Input material =>
►

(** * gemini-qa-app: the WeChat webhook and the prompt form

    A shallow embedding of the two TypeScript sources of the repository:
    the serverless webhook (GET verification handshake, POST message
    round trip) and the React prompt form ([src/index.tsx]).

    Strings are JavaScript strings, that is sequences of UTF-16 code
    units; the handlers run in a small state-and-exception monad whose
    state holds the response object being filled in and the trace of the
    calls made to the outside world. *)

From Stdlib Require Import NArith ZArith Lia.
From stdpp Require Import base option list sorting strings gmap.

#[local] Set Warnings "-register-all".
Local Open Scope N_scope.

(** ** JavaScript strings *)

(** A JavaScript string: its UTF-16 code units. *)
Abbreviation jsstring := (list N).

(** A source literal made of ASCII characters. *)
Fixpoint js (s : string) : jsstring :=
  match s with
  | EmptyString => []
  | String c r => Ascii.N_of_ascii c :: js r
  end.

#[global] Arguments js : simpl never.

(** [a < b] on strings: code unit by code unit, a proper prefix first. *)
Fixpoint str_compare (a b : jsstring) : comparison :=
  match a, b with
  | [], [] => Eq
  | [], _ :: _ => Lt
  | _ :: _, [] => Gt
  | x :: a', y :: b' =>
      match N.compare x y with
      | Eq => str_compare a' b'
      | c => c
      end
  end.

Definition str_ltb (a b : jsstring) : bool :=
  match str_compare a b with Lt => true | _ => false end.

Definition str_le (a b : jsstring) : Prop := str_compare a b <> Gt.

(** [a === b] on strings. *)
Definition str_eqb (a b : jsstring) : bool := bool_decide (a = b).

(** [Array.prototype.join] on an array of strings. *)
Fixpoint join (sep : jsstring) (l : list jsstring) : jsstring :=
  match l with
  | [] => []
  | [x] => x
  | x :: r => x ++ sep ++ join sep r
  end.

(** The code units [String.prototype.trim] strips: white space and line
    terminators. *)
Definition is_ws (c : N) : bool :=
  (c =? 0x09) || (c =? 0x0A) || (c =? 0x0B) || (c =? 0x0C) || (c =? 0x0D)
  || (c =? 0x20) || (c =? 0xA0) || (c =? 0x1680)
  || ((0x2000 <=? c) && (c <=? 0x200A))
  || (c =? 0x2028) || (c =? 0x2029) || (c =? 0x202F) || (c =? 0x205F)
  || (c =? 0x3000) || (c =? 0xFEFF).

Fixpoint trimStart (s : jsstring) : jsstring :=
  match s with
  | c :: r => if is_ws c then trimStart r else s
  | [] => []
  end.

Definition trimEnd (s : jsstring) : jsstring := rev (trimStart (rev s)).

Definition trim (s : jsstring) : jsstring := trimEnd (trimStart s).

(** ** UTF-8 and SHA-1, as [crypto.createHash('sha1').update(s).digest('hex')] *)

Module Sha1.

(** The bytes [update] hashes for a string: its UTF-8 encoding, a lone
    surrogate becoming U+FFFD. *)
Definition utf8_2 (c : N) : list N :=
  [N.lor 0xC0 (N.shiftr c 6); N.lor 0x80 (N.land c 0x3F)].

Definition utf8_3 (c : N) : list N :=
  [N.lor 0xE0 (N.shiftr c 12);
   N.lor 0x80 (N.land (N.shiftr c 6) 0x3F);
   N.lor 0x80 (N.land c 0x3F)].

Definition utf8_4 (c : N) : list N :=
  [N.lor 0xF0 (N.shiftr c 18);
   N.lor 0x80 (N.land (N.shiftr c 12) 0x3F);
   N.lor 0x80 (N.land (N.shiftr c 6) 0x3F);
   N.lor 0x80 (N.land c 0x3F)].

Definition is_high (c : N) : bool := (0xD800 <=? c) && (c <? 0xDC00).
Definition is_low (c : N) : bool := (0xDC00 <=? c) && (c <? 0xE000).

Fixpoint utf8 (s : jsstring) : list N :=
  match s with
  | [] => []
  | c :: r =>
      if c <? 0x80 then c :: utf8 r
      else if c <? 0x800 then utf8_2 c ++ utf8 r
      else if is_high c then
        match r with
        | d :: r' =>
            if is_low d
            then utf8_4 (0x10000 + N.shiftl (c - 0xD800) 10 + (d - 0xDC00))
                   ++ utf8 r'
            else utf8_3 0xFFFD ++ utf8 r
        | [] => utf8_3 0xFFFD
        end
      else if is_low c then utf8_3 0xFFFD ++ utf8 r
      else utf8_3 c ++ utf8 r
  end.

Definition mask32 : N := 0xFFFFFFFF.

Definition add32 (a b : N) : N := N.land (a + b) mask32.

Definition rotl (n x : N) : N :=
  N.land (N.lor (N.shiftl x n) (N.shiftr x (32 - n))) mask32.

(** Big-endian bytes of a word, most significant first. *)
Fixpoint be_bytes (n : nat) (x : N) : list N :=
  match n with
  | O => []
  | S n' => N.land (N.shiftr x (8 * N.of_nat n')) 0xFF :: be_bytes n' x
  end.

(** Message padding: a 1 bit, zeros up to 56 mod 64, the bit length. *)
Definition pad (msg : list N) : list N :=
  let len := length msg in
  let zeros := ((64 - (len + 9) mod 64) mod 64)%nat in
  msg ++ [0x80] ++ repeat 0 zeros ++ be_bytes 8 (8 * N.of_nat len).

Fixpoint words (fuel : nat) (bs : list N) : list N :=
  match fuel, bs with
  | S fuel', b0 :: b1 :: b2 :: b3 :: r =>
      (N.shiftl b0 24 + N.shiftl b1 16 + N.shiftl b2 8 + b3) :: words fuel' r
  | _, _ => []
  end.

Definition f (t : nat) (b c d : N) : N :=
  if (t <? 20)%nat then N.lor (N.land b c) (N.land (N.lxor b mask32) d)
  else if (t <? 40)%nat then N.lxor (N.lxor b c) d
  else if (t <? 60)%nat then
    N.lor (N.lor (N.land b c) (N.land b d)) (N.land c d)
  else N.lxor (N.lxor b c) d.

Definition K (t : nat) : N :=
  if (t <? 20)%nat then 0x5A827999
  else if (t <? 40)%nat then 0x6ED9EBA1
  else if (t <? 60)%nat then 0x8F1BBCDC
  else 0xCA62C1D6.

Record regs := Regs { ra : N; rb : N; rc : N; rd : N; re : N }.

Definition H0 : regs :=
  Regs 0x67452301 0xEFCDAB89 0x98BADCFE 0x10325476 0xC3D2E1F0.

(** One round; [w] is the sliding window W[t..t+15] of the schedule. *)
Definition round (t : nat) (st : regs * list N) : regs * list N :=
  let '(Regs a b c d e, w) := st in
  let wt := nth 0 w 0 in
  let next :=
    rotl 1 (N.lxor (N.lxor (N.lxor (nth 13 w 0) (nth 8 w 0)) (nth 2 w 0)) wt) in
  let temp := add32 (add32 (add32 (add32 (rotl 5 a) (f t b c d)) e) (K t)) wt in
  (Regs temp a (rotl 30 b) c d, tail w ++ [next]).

◄
►

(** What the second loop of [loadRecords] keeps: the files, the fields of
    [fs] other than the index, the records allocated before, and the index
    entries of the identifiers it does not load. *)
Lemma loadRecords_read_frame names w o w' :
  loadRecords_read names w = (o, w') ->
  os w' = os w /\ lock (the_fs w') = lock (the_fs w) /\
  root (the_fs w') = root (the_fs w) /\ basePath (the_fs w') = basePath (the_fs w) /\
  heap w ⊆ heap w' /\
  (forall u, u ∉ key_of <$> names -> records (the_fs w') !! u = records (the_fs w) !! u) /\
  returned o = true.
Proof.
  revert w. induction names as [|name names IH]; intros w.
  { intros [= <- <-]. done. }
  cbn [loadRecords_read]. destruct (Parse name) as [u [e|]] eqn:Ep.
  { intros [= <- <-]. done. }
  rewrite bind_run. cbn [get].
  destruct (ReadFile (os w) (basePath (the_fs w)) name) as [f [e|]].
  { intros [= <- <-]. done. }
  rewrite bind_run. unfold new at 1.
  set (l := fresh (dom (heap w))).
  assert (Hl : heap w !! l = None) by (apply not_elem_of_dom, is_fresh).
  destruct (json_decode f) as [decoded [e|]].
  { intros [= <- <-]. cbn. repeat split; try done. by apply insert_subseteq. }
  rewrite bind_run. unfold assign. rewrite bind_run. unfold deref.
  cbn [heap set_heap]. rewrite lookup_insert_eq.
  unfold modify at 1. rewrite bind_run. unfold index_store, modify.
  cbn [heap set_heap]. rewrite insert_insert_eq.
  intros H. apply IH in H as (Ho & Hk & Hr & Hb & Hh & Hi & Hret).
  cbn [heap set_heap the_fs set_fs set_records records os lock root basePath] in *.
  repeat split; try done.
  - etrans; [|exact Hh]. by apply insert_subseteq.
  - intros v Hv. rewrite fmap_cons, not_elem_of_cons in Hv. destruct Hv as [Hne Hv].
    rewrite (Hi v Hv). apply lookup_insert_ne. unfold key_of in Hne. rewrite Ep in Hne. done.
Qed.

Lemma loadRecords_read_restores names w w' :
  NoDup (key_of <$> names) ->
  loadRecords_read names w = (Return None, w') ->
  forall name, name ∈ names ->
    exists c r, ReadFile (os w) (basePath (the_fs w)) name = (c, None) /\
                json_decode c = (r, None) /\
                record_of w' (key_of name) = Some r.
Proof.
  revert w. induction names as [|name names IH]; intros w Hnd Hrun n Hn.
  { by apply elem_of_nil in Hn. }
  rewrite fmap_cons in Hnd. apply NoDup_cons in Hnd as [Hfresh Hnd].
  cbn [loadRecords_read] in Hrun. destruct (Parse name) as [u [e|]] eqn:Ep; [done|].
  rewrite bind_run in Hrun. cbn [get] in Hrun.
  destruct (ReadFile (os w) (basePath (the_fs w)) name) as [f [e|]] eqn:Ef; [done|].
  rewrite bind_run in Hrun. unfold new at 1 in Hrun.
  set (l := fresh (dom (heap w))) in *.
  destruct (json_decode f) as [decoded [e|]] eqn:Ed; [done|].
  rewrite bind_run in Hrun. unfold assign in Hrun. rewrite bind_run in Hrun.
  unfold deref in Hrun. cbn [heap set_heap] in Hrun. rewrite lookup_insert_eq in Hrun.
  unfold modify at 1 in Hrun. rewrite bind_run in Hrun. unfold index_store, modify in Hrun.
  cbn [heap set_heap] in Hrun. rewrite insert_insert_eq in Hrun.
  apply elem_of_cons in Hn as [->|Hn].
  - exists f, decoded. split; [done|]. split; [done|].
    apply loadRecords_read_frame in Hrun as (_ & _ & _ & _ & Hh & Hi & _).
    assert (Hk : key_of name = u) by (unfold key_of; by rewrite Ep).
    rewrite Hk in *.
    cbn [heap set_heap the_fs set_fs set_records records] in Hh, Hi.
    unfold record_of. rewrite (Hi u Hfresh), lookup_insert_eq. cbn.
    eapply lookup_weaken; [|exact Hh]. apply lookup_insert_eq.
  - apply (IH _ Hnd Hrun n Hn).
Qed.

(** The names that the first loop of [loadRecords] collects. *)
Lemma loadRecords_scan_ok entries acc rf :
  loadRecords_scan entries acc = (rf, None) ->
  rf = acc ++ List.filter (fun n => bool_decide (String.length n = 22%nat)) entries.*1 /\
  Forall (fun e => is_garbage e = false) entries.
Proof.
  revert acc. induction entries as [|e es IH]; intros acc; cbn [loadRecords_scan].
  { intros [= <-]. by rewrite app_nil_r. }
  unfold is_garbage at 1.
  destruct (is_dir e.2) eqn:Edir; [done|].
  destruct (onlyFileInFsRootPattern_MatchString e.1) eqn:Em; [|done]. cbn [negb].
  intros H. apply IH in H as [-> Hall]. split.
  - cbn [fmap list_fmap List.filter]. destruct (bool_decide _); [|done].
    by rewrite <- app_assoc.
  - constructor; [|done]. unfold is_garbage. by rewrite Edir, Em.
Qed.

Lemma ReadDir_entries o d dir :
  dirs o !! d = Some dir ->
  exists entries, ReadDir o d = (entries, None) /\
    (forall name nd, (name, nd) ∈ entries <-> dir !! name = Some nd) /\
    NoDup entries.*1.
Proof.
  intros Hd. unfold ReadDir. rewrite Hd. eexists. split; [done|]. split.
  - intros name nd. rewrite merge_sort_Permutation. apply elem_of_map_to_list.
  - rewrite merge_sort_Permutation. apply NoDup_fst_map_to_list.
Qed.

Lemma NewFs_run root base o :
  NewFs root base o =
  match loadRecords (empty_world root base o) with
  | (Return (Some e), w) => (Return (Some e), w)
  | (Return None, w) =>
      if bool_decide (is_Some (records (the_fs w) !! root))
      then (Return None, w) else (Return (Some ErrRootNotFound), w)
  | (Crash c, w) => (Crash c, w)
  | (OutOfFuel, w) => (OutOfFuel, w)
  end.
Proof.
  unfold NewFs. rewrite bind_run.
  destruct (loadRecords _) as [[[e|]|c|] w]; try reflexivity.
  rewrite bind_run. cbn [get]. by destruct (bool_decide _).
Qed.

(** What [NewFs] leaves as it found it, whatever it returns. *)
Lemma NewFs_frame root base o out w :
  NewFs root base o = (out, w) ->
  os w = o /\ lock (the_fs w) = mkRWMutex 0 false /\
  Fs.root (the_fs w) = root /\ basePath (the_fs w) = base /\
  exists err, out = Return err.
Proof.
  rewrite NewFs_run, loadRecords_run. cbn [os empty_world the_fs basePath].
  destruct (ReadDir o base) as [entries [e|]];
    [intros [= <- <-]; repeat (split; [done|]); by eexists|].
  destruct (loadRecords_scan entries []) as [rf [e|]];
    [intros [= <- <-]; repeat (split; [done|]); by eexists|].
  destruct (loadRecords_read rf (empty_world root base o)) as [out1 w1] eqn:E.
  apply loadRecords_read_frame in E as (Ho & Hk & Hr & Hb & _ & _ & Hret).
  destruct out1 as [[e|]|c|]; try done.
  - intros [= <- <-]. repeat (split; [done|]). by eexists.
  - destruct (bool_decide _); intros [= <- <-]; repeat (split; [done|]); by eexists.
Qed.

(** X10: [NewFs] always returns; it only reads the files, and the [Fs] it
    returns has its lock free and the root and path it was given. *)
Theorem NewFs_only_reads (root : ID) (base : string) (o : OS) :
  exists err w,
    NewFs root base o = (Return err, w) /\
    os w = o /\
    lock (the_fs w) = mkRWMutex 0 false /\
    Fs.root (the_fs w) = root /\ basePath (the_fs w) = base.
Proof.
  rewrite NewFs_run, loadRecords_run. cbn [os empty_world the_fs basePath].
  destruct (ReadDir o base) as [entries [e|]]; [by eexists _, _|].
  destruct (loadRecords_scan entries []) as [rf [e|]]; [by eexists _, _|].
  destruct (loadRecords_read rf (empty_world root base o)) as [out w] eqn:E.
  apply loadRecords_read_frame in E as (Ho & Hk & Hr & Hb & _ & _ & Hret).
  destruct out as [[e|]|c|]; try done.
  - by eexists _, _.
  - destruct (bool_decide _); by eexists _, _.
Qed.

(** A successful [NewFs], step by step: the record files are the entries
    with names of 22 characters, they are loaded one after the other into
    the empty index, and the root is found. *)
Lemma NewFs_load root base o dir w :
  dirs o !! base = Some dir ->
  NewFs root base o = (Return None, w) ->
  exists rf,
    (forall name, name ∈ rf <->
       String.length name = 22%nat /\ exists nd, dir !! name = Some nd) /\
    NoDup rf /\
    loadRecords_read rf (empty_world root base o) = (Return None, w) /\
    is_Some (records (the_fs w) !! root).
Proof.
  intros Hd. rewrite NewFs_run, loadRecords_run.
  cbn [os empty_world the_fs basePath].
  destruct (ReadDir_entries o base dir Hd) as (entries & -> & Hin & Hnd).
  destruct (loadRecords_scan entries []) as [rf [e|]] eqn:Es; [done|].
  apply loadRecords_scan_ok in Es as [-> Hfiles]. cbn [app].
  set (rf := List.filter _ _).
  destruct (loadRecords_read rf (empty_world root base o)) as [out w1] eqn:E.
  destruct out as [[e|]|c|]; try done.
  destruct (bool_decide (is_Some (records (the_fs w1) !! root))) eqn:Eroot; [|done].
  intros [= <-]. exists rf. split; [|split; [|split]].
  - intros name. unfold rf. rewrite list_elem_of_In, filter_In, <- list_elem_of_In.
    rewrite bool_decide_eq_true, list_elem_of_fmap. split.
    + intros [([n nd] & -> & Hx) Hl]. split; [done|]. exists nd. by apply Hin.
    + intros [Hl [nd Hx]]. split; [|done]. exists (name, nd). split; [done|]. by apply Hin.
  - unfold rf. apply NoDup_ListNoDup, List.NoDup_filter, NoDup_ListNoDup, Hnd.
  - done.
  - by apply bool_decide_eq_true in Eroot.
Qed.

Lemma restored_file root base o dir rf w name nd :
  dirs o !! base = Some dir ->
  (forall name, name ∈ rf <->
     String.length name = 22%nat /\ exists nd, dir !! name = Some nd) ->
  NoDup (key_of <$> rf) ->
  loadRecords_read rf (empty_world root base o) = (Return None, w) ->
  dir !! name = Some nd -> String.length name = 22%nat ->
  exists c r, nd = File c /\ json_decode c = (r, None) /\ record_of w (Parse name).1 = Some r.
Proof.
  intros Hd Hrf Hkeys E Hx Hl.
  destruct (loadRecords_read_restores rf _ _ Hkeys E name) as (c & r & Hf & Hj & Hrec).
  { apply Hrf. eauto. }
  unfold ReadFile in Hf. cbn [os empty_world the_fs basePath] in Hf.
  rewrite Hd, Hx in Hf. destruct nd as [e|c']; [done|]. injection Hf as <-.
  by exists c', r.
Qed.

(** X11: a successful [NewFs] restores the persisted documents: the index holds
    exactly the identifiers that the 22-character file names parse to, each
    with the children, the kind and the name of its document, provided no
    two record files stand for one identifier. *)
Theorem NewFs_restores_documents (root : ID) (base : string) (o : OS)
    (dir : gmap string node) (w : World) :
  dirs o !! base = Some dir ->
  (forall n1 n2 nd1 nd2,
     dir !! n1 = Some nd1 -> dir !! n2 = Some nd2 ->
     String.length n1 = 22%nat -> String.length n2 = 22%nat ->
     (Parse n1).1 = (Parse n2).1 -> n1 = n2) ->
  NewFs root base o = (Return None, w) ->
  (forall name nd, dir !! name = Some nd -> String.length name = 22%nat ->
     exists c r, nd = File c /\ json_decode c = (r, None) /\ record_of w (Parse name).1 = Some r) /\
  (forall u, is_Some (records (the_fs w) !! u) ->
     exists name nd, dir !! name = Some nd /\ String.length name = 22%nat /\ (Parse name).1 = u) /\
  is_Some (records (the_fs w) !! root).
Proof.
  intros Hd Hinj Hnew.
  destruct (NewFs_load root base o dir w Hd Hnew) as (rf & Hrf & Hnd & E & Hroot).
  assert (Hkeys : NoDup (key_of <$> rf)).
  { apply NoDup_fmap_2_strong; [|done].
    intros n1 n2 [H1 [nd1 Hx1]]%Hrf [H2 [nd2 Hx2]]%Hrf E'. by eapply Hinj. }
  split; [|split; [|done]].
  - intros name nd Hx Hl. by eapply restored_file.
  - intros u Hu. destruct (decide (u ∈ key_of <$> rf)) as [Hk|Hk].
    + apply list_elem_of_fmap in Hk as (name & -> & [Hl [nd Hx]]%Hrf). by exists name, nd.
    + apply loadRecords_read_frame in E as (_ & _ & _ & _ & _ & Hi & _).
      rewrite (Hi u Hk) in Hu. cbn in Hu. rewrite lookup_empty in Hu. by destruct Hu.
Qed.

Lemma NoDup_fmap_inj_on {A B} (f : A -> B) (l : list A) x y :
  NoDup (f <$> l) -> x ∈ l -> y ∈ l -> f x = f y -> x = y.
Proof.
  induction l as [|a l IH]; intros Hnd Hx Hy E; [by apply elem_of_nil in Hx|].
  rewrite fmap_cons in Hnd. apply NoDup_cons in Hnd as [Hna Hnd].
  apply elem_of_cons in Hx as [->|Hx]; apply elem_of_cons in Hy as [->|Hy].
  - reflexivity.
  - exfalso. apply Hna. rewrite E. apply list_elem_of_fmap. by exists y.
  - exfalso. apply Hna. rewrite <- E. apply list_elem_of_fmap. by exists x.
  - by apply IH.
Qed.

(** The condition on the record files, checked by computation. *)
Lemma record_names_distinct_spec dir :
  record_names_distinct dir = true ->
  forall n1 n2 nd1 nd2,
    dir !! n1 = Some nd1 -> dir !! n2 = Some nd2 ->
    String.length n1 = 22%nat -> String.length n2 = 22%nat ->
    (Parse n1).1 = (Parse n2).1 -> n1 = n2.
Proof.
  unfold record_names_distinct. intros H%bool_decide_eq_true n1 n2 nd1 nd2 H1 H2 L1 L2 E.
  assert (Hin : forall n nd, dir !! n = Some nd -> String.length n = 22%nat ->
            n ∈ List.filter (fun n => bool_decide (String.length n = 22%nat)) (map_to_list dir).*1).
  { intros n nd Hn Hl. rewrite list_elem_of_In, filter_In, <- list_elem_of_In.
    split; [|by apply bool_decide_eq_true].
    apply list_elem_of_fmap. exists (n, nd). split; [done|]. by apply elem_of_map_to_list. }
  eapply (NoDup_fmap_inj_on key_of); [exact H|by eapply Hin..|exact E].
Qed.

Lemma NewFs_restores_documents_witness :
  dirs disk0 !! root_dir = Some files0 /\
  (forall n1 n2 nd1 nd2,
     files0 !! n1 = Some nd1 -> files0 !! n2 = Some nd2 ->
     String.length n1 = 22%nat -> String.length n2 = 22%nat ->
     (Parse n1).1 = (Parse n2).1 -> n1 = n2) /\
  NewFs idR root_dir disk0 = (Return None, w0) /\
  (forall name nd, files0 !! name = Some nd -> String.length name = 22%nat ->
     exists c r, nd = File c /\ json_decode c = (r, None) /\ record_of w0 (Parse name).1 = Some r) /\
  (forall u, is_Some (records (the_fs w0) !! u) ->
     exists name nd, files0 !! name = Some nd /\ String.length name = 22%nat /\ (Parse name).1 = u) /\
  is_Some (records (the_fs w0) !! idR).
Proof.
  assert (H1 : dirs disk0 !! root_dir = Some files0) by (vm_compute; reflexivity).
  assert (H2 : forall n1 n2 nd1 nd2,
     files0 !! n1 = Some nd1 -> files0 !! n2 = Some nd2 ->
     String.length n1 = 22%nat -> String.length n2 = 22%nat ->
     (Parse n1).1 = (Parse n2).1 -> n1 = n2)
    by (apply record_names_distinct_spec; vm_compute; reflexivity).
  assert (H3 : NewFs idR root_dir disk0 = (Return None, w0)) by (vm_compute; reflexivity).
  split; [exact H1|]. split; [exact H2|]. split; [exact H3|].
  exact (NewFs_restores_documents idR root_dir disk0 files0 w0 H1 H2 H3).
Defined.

◄

The lines above from the one containing "match fuel, bs with" through the one containing "if (t <? 20)%nat then N.lor" are to be set down exactly, and no others.

  match fuel, bs with
  | S fuel', b0 :: b1 :: b2 :: b3 :: r =>
      (N.shiftl b0 24 + N.shiftl b1 16 + N.shiftl b2 8 + b3) :: words fuel' r
  | _, _ => []
  end.

Definition f (t : nat) (b c d : N) : N :=
  if (t <? 20)%nat then N.lor (N.land b c) (N.land (N.lxor b mask32) d)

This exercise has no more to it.